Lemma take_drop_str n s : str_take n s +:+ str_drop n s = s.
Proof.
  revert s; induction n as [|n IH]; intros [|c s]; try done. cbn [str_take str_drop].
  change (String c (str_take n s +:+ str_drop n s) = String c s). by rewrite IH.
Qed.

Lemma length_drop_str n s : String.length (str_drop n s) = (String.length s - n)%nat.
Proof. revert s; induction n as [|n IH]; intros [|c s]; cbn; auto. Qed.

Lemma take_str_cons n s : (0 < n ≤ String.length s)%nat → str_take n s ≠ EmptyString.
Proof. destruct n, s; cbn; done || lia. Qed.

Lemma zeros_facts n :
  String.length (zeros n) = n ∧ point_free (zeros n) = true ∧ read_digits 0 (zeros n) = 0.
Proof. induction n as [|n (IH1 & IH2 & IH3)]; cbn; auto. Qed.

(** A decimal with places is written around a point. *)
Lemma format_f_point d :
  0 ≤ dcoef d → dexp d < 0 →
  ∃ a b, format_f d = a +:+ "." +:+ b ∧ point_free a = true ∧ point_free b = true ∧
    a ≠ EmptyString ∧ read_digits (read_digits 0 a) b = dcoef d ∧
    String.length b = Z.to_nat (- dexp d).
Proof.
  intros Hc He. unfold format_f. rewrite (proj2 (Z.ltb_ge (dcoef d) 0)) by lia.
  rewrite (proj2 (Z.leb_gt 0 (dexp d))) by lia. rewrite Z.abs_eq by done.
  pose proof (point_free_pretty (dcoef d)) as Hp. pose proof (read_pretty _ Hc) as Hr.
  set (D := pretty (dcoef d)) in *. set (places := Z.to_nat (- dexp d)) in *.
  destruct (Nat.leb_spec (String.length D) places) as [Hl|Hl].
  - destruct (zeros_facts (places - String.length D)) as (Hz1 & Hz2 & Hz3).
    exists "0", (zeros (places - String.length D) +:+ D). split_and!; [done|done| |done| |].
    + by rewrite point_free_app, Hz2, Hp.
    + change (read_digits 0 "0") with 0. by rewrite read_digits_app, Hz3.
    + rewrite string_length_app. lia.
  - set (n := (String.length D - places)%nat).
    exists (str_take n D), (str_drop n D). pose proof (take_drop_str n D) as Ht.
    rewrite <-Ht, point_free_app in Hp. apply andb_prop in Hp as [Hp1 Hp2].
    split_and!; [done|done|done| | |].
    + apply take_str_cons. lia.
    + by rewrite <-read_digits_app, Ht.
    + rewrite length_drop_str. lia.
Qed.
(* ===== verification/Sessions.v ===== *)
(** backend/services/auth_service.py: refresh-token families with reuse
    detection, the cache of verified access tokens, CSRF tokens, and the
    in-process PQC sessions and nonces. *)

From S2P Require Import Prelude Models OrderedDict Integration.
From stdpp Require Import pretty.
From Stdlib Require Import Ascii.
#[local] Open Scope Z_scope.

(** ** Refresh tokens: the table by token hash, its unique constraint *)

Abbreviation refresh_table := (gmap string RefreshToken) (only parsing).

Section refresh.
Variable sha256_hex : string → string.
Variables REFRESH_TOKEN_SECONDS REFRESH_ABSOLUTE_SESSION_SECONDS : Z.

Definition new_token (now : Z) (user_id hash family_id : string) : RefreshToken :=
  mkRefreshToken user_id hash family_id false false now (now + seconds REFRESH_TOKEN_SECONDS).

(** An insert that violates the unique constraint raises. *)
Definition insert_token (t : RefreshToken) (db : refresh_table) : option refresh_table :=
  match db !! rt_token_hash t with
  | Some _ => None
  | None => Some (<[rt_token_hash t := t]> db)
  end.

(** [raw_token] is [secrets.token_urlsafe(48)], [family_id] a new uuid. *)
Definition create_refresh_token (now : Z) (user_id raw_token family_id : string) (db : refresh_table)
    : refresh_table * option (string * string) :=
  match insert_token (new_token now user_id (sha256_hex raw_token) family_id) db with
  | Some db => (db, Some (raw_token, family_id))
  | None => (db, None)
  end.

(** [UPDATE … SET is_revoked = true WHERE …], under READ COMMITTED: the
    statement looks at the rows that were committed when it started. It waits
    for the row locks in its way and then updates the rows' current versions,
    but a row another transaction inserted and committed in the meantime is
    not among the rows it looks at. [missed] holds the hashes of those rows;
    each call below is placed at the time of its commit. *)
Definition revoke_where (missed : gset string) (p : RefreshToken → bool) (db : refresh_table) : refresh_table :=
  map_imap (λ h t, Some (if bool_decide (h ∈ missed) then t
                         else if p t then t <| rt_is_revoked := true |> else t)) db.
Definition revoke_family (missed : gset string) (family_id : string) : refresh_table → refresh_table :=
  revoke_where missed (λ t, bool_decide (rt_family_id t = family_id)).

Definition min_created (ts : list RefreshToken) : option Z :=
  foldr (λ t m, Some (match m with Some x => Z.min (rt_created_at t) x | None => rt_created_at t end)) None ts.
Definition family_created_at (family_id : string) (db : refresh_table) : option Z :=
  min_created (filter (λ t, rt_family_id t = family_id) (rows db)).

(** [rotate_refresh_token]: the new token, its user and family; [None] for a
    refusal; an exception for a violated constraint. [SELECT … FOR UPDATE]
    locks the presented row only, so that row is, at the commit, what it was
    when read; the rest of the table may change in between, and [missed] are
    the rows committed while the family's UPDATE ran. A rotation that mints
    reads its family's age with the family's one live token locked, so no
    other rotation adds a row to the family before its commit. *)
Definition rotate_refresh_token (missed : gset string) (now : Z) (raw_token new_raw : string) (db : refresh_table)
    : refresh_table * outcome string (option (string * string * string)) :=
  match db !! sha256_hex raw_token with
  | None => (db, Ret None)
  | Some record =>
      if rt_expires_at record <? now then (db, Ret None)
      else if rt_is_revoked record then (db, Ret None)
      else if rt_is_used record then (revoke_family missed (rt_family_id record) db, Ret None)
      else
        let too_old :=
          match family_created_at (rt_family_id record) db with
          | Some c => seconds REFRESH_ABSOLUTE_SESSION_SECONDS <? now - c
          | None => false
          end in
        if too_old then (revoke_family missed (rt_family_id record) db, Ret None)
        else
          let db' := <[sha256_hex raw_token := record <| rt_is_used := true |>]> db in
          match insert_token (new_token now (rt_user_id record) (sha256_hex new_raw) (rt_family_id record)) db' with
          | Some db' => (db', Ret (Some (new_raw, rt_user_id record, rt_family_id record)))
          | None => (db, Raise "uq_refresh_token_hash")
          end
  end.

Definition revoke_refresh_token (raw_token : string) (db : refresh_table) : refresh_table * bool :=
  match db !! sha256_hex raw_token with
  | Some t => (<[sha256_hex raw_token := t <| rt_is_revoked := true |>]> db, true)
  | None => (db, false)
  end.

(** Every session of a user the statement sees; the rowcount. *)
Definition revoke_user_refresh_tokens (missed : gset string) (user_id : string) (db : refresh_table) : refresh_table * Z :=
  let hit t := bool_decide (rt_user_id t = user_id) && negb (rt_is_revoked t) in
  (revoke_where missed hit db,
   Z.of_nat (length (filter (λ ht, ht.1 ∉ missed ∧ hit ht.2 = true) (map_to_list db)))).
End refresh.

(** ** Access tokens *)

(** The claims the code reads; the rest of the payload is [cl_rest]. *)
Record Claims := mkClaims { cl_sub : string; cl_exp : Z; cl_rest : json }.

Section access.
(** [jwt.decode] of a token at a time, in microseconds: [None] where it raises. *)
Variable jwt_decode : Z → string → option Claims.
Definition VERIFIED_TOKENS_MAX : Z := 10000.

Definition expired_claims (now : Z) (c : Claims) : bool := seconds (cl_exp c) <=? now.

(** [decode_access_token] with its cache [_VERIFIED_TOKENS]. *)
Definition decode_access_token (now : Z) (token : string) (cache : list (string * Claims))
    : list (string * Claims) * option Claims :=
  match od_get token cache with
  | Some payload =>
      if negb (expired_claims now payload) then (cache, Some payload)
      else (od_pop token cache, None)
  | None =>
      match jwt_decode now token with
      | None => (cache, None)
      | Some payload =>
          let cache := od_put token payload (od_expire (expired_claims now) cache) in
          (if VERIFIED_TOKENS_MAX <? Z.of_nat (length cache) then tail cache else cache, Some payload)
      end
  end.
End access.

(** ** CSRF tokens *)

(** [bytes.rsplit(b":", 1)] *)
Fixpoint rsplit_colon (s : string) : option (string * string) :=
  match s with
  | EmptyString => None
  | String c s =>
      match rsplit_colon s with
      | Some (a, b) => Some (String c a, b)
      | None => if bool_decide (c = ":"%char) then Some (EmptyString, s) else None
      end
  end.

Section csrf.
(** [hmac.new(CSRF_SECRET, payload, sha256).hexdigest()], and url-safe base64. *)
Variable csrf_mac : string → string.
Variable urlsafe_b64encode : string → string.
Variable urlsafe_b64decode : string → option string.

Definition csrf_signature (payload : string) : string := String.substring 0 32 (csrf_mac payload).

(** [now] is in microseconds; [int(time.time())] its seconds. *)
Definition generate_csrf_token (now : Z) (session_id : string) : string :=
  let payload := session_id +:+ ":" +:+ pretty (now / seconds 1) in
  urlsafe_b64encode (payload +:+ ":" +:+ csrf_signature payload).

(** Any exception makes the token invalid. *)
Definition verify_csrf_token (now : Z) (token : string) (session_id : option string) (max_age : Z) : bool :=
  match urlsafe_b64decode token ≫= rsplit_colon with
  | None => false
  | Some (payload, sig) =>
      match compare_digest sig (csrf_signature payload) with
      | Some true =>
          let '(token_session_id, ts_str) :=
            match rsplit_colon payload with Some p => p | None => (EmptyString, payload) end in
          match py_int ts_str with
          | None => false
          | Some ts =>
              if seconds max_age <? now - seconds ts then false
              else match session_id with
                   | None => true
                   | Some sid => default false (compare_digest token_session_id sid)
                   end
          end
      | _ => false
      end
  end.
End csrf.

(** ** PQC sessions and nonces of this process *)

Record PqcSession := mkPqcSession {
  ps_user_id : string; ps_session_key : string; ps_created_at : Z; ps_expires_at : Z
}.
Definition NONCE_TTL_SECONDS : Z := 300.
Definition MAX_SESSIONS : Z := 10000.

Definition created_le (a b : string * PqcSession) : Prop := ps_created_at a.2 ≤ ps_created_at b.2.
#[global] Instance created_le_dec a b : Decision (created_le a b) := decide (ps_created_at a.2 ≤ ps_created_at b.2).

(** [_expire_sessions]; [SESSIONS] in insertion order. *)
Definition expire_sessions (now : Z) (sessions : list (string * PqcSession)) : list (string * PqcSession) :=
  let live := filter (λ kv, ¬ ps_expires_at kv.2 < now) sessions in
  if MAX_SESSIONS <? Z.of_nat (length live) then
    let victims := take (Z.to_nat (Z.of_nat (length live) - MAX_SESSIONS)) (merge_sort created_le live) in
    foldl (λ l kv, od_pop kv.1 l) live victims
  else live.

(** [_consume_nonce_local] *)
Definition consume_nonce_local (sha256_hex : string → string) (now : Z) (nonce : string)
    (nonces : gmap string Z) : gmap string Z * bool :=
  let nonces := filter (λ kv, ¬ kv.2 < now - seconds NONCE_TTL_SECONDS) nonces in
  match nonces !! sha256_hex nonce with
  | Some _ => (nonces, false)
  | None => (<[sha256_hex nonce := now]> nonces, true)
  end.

_ _ _

* [Goal of the exercise] When a line in the material above includes "PqcSession", report that line by copying it.

* [Answer area]
Record PqcSession := mkPqcSession {
Definition created_le (a b : string * PqcSession) : Prop := ps_created_at a.2 ≤ ps_created_at b.2.
Definition expire_sessions (now : Z) (sessions : list (string * PqcSession)) : list (string * PqcSession) :=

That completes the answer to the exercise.